Rows can be swept in any order, but to explain what sweeping does, we shall consider an example in which we sweep rows 1, 2, and 3 of the 5 x 5 covariance matrix below.

     9  3  4 -2  5
     3  8  6  5  4
C =  4  6  7  3  1
    -2  5  3  9  2
     5  4  1  2  8

Sweeping rows 1, 2, 3 of C transforms it into the following 5 x 5 matrix:

  0.1504   0.0226  -0.1053     -0.5038   0.7368
  0.0226   0.3534  -0.3158      0.7744   1.2105
 -0.1053  -0.3158   0.4737      0.0526  -1.3158

  0.5038  -0.7744  -0.0526      3.9624   1.3684
 -0.7368  -1.2105   1.3158      1.3684   0.7895

Spaces separate the swept rows, and corresponding columns, from the unswept ones.

To understand what sweeping does, imagine that we want to run regressions predicting variables 4 and 5 from variables 1, 2, and 3. More generally, usually we usually sweep the predictor or independent variables, and don't sweep the criterion or dependent variables. Sweeping does the following:

  1. The submatrix of swept rows and columns (the upper left 3 x 3 submatrix in this example) equals the inverse of the corresponding submatrix of the original C. This submatrix is always symmetric. This inverse matrix can be used to compute the standard errors and covariances of the regression coefficients, though it is beyond the scope of this article to describe exactly how.

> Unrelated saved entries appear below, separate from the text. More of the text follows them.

(** Lines 113-139: the loop over the map. [order] is the order in which
    [range s.handlers] yields the entries, which Go leaves open. *)
Fixpoint fallback_loop (r : Req)
    (order : list (string * list (handler HandlerFunc)))
    (components : list string) (verb : string)
  : list (Event ReqRest) * option (Outcome HandlerFunc ReqRest) :=
  match order with
  | [] => ([], None)
  | (m, handlers) :: order' =>
      if streq m (Method r) then fallback_loop r order' components verb
      else
        match fallback_handlers r handlers components verb with
        | (tr, Some out) => (tr, Some out)
        | (tr, None) =>
            let '(tr', res) := fallback_loop r order' components verb in
            (tr ++ tr', res)
        end
  end.

(** Lines 72-144: the lookup, under the read lock, with the request as
    the method override left it. *)
Definition lookup (order : list (string * list (handler HandlerFunc)))
    (s : Table) (r : Req) (components : list string) : Result :=
  let verb := "" in
  match primary_loop r (bindings s (Method r)) components verb with
  | (tr1, inl out) => (EvRLock :: tr1, out)
  | (tr1, inr (components, verb)) =>
      match fallback_loop r order components verb with
      | (tr2, Some out) => (EvRLock :: tr1 ++ tr2, out)
      | (tr2, None) =>
          (EvRLock :: tr1 ++ tr2 ++ [EvRUnlock], RoutingError StatusNotFound)
      end
  end.

(** The whole of [ServeHTTP], for one order of iteration of the map. *)
Definition ServeHTTP_in (order : list (string * list (handler HandlerFunc)))
    (s : Table) (r : Req) : Result :=
  let path := URL_Path r in
  if negb (HasPrefix path "/") then ([], RoutingError StatusBadRequest)
  else
    let components := Split (str_from path 1) "/" in
    match method_override r with
    | inl res => res
    | inr (tr0, r) =>
        let '(tr, out) := lookup order s r components in (tr0 ++ tr, out)
    end.

(** [ServeHTTP s r res]: the dispatch of [r] on the table [s] can run as
    [res], for some order of iteration of the map. *)
Definition ServeHTTP (s : Table) (r : Req) (res : Result) : Prop :=
  exists order, order ≡ₚ map_to_list s /\ ServeHTTP_in order s r = res.

(** What one candidate makes of [components] and [verb]: the arguments
    that it gives to [Match], or [None] when the dispatch stops at it with
    [idx == 0] (or at an empty slice). *)
Definition candidate_view (p : Pattern) (components : list string)
    (verb : string) : option (list string * string) :=
  lastComponent ← components !! (length components - 1)%nat;
  if (verb_index (pat_Verb p) lastComponent =? 0)%Z then None
  else Some (strip_verb (pat_Verb p) components verb lastComponent).

(** [p] matches the path, seen by [p] alone. *)
Definition path_match (p : Pattern) (path : string) : option Params :=
  '(components, verb) ← candidate_view p (Split (str_from path 1) "/") "";
  pat_Match p components verb.

(** The pairs of components and verb that the loop can reach from
    [components] and [verb0] by stripping verbs of candidates. *)
Inductive views (components : list string) (verb0 : string)
  : list string -> string -> Prop :=
| views_start : views components verb0 components verb0
| views_strip c v lastComponent patVerb c' v' :
    views components verb0 c v ->
    c !! (length c - 1)%nat = Some lastComponent ->
    (0 < verb_index patVerb lastComponent)%Z ->
    strip_verb patVerb c v lastComponent = (c', v') ->
    views components verb0 c' v'.

End Dispatch.

(** ** Sequences of registrations and deregistrations *)

Inductive Op (HandlerFunc : Type) :=
| OpHandle (meth : string) (p : Pattern) (f : HandlerFunc)
| OpDeregister (meth : string) (p : Pattern).
Arguments OpHandle {HandlerFunc} _ _ _.
Arguments OpDeregister {HandlerFunc} _ _.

  2. The submatrix of unswept rows and columns (the lower right 2 x 2 submatrix in this example) is the matrix of residual variances and covariances. In this example, in the regression predicting variable 4 from variables 1, 2, 3, the residuals have a variance of 3.9624, in comparison to the total variance of 9 visible in the original C matrix. In the regression predicting variable 5 from variables 1, 2, 3, the residuals have a variance of .7895, in comparison to a total variance of 8. And the covariance between the two sets of residuals is 1.3684. From these values one can easily compute R2 values; for variable 4 we have R2 = 1 - 3.9624/9 = .5597, while for variable 5 we have R2 = 1 - .7895/8 = .9013. All these variances and covariances are defined with N, not N-1, in the denominators. For instance, each variance equals (sum of squared residuals)/N.

  3. The submatrix corresponding to the swept rows and the unswept columns (the upper right 3 x 2 submatrix in this example) contains the regression coefficients for predicting the unswept variables from the swept ones. In this example, -.5038, .7744, and .0526 are the coefficients predicting variable 4 from variables 1, 2, 3, while .7368, 1.2105, and -1.3158 are the coefficients predicting variable 5.

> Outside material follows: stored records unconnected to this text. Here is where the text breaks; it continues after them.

(* ===================================================================== *)
(** ** The properties of the specification *)
(* ===================================================================== *)

(** C1.  For every recipient list (duplicates allowed) [sendCampaign]
    returns as many outcomes as there are recipients.  The recipient at
    index [i] has its own transport call, for the message addressed to
    that recipient alone, issued when exactly the recipients before it had
    been sent to; the outcome at index [i] is what [sendEmail] returned
    for that message, that is the outcome of the transport's answer to
    it. *)
Theorem sendCampaign_outcomes_in_order :
  forall (resend : Transport) (R : list jsstring)
         (subject content : jsstring) (from : option jsstring) (w : Trace),
    let message := fun r =>
      {| rq_from := js_or from defaultFrom;
         rq_to := [r];
         rq_subject := subject;
         rq_html := content;
         rq_text := stripHtml content |} in
    exists outs w',
      sendCampaign resend R subject content from w = (Fulfilled outs, w') /\
      length outs = length R /\
      forall i r, nth_error R i = Some r ->
        exists wi tail o,
          w' = wi ++ EvSend (message r) :: tail /\
          sends_of wi = sends_of w ++ map message (firstn i R) /\
          sendEmail resend
                    {| to := Single r; subject := subject; content := content;
                       from := from; html := None; text := None |} wi
          = (Fulfilled o, wi ++ [EvSend (message r)]) /\
          o = outcome_of (resend wi (message r)) /\
          nth_error outs i = Some o.
Proof.
  intros resend R subject content from w message.
  destruct (sendCampaign_run resend subject content from R w) as (os & E & T).
  exists os, (w ++ campaign_events (campaign_request subject content from) R).
  split; [exact E|]. split; [eapply attempts_length; exact T|].
  intros i r Hi.
  destruct (attempts_nth _ _ _ _ _ _ _ _ T i r Hi) as (wi & tail & Ew & S & N).
  exists wi, tail, (outcome_of (resend wi (message r))).
  split; [exact Ew|]. split; [exact S|].
  split; [|split; [reflexivity|exact N]].
  exact (sendEmail_run resend
           {| to := Single r; subject := subject; content := content;
              from := from; html := None; text := None |} wi).
Qed.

  4. The remaining submatrix, corresponding to the unswept rows and the swept columns (the lower left 2 x 3 submatrix in this example) contains no new information; its transpose is simply -1 times the submatrix described in #3.

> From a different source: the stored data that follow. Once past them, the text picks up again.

(** Composing with a relative path concatenates the components. *)
Lemma components_path_append (p q : string) :
  is_absolute q = false → components (p // q) = components p ++ components q.
Proof.
  intros Hrel. unfold path_append. rewrite Hrel.
  destruct (has_filename p) eqn:Hp.
  - apply components_go_app_slash.
  - apply has_filename_false in Hp as [-> | Hp]; [done |].
    apply after_last_slash_Some in Hp as [p0 ->].
    rewrite string_app_assoc, string_app_cons, string_app_nil_l.
    unfold components. rewrite !components_go_app_slash.
    change (components "") with (@nil string). by rewrite app_nil_r.
Qed.

Lemma path_append_suffix (p q s : string) :
  is_absolute q = false → is_absolute (q +:+ s) = false →
  (p // q) +:+ s = p // (q +:+ s).
Proof.
  intros Hq Hqs. unfold path_append. rewrite Hq, Hqs.
  destruct (has_filename p); by rewrite !string_app_assoc.
Qed.

Lemma components_go_no_slash (cur s : string) :
  no_slash s = true → components_go cur s = emit (cur +:+ s).
Proof.
  revert cur. induction s as [|c s IH]; intros cur; simpl.
  - by rewrite string_app_nil_r.
  - destruct (Ascii.eqb c slash); [done |]. simpl. intros Hs.
    by rewrite IH, string_app_assoc, string_app_cons, string_app_nil_l.
Qed.

Lemma components_plain (s : string) :
  no_slash s = true → s ≠ "" → components s = [s].
Proof.
  intros Hs Hne. unfold components. rewrite components_go_no_slash by done.
  rewrite string_app_nil_l. unfold emit.
  destruct (String.eqb s "") eqn:E; [by apply String.eqb_eq in E | done].
Qed.

Lemma no_slash_relative (s : string) : no_slash s = true → is_absolute s = false.
Proof. destruct s as [|c s]; simpl; [done |]. by destruct (Ascii.eqb c slash). Qed.

Lemma string_app_length (a b : string) :
  String.length (a +:+ b) = String.length a + String.length b.
Proof. induction a as [|c a IH]; [done |]. rewrite string_app_cons. simpl. by rewrite IH. Qed.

SWEEPing is an efficient way to compute a whole series of regressions, as in stepwise regression. Its principal disadvantage is that rounding error can accumulate over many sweeps. One way to check on this is to unsweep all the swept rows -- that is, resweep them, since sweeping is reversible -- to get back to a matrix that will differ from the original one only due to rounding error, and then see how much rounding error has accumulated. In fact, SWEEPing in modern computers is so fast that one can easily do the following:
  1. Starting with the original matrix C0, perform the desired sweeps and calculate the desired statistics.
  2. Unsweep the swept rows, returning to a matrix I'll call C1, which differs from C0 only due to accumulated rounding error.
  3. Perform all the sweeps again, starting this time from C1. Compare all the desired statistics computed in this step to their values computed in step 1.

Presumably the difference between the values found in steps 1 and 3 will exceed the amount of rounding error in the first computed values, because more sweeps separated the two computed values than were performed in computing the first set of computed values. Thus we presumably have an upper limit on the rounding error in those values.